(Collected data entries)
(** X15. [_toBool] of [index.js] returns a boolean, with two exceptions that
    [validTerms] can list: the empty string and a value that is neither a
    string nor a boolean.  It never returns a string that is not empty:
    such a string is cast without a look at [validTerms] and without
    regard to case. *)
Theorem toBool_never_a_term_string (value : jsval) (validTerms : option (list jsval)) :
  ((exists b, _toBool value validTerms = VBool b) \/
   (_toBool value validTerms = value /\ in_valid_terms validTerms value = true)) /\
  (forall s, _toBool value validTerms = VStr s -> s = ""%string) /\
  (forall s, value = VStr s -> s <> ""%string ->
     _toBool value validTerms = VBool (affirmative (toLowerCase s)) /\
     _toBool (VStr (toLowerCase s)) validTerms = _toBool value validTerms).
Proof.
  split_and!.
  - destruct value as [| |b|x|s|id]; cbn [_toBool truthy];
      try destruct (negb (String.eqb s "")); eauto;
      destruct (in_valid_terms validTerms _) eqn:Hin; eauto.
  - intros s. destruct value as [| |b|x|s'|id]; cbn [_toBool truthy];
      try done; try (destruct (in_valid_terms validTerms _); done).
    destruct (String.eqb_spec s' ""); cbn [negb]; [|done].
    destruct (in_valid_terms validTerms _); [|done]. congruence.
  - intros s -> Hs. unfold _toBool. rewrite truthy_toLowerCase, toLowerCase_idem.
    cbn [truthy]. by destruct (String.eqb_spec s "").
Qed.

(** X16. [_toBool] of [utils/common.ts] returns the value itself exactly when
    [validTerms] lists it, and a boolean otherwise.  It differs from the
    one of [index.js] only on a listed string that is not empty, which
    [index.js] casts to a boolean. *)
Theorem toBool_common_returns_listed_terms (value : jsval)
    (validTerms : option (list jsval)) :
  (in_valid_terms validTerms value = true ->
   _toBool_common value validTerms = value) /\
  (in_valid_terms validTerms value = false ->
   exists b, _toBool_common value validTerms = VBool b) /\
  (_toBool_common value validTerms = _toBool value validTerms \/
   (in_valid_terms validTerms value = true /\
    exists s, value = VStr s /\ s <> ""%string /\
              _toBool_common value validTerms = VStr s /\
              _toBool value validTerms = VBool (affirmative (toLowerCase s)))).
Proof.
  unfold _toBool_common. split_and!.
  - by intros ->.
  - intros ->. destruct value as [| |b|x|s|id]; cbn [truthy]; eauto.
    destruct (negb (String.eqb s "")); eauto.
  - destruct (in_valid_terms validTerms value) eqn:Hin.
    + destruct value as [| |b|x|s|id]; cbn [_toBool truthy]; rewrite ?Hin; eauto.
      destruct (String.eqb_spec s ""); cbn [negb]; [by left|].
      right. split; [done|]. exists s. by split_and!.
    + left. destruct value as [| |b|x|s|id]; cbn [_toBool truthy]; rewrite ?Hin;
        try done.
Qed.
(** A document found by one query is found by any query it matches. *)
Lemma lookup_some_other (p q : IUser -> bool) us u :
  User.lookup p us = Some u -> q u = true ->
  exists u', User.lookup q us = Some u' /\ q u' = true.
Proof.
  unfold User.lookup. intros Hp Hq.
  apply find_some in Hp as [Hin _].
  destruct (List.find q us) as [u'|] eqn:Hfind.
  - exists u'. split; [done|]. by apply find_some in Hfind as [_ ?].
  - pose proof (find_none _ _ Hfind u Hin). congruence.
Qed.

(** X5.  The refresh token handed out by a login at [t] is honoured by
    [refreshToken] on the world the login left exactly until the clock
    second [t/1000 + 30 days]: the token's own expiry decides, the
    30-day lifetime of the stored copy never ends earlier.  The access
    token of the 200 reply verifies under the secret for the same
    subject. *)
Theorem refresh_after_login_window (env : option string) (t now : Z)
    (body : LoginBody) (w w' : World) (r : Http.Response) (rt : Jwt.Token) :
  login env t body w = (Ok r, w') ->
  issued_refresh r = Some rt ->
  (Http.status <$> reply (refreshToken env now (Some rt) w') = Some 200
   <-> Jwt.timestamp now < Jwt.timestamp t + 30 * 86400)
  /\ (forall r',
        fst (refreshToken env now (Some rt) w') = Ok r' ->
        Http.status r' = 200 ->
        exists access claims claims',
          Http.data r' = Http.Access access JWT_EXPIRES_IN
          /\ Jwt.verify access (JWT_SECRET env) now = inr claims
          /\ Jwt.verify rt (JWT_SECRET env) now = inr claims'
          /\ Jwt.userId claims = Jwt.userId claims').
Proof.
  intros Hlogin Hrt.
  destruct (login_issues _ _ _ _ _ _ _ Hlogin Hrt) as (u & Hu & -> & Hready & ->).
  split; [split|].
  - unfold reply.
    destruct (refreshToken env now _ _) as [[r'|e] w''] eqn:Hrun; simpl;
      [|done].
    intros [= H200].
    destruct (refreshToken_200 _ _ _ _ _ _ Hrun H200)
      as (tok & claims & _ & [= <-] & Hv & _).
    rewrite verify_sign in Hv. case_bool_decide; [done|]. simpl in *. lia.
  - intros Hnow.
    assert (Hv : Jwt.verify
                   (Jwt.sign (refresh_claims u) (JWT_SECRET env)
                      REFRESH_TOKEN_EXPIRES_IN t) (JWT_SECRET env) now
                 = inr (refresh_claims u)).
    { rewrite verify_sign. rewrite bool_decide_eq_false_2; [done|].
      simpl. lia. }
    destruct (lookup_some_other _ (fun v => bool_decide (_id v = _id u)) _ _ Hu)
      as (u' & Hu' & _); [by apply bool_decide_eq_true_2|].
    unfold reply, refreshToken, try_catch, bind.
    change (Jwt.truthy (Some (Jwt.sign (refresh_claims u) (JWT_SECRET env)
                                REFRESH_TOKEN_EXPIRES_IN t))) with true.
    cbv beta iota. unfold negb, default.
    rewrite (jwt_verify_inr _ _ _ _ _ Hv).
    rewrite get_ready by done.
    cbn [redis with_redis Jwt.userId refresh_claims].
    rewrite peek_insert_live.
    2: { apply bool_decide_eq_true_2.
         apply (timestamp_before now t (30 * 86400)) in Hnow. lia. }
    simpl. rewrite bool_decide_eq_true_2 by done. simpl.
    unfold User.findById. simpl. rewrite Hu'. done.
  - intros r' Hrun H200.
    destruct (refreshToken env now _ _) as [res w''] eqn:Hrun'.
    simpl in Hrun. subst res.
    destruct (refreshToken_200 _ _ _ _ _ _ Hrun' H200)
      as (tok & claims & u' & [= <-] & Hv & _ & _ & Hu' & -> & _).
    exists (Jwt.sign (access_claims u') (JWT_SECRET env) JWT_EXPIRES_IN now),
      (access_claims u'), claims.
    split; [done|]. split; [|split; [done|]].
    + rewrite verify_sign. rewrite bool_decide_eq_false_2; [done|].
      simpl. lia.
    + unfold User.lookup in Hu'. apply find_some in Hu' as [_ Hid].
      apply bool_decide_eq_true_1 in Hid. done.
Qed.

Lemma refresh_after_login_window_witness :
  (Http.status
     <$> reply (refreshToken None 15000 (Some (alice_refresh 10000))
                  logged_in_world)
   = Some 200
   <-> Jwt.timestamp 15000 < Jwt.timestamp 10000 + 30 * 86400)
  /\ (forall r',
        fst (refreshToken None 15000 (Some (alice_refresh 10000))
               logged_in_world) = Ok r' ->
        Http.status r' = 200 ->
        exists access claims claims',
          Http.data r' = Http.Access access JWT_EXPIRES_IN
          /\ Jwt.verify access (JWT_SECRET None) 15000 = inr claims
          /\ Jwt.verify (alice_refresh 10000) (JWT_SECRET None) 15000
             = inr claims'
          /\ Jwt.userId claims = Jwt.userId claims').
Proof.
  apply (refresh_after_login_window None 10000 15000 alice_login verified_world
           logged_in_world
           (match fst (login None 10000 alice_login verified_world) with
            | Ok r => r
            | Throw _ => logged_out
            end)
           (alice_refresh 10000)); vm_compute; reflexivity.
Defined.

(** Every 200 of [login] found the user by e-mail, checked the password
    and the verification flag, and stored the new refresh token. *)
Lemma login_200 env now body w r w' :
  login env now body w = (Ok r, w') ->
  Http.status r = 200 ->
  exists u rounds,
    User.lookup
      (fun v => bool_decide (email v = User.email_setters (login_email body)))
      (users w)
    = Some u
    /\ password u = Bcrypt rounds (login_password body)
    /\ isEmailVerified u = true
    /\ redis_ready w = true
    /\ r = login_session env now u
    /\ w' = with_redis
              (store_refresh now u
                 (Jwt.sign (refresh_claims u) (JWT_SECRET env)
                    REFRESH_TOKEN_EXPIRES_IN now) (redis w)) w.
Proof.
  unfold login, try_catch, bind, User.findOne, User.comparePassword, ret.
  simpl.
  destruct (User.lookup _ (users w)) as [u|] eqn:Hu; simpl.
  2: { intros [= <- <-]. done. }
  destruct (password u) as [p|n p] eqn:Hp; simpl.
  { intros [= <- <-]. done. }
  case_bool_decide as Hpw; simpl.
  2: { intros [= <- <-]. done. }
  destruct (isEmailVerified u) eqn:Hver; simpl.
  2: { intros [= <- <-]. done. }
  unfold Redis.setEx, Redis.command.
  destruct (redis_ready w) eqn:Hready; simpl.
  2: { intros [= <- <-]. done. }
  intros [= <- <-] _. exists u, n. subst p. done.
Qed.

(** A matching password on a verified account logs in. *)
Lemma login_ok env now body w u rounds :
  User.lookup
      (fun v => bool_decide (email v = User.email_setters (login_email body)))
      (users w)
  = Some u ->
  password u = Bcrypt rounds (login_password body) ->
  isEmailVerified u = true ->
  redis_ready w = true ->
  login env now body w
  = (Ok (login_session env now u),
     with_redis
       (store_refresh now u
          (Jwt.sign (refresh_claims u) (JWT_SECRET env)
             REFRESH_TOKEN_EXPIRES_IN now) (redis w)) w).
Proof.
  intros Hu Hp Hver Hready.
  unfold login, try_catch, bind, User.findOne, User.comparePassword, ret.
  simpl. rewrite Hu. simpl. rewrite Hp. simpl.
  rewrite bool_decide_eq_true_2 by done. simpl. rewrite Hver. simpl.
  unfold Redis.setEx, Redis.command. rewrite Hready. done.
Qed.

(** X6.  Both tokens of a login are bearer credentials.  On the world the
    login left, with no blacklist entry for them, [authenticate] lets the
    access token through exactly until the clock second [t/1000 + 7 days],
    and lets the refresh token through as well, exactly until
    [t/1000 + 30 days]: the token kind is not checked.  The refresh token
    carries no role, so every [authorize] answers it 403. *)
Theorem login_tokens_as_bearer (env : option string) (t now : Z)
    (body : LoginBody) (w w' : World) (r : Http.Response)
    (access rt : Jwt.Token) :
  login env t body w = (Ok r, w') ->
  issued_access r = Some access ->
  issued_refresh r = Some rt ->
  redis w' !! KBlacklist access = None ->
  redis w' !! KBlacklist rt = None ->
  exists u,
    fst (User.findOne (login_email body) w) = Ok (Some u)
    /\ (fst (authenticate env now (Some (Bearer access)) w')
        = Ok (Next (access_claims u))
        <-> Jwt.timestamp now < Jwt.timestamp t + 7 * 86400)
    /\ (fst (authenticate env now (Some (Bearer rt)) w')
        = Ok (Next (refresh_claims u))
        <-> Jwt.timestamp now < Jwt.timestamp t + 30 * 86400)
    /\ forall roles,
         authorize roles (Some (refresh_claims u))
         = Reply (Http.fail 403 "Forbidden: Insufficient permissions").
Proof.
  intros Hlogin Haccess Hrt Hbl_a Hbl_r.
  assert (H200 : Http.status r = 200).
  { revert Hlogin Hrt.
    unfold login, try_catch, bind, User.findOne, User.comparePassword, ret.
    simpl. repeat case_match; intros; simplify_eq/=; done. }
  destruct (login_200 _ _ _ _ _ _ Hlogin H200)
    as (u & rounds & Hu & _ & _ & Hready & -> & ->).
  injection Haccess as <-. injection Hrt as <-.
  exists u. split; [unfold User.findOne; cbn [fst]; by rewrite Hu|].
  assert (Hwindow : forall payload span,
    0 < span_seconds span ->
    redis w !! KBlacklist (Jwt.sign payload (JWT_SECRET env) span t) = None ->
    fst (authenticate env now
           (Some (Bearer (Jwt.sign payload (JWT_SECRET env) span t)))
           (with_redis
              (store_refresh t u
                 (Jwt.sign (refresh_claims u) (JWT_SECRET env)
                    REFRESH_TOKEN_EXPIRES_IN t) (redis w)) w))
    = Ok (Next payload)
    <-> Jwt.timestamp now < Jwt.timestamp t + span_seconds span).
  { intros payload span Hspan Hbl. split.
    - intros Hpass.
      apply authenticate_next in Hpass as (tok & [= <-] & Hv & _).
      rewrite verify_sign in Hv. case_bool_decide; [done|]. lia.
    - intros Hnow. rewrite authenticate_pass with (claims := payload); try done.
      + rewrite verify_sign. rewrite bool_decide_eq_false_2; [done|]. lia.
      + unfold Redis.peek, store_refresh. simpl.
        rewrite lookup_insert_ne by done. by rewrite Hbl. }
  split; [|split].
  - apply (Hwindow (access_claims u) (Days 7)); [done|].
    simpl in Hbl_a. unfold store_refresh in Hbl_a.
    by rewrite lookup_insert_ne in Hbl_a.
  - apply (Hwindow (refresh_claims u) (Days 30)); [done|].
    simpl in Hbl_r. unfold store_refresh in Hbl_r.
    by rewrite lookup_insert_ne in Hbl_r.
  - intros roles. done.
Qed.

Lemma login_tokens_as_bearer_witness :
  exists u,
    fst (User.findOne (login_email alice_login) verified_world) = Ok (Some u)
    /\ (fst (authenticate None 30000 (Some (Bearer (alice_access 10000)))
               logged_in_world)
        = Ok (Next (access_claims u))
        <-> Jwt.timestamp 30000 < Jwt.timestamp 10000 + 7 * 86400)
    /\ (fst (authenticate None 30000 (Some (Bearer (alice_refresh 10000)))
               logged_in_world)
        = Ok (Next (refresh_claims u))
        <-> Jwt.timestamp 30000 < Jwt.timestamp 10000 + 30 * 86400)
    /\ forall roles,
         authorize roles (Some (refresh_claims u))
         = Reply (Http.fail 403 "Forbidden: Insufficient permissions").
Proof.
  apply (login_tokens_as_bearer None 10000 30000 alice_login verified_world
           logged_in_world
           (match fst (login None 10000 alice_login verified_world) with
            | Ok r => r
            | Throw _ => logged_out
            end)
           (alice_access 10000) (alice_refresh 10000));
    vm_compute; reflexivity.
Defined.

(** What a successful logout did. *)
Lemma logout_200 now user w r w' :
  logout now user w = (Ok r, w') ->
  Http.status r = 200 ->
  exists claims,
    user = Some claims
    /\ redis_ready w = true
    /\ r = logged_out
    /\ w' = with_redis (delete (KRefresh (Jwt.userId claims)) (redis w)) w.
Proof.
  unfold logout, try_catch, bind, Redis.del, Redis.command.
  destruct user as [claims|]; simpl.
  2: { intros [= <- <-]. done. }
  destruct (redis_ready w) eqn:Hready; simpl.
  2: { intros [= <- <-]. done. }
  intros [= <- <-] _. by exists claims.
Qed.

* TASK *
If a line in the entries above contains the word "jsval", copy it.

* REPLY TO THE TASK *
Theorem toBool_never_a_term_string (value : jsval) (validTerms : option (list jsval)) :
Theorem toBool_common_returns_listed_terms (value : jsval)
    (validTerms : option (list jsval)) :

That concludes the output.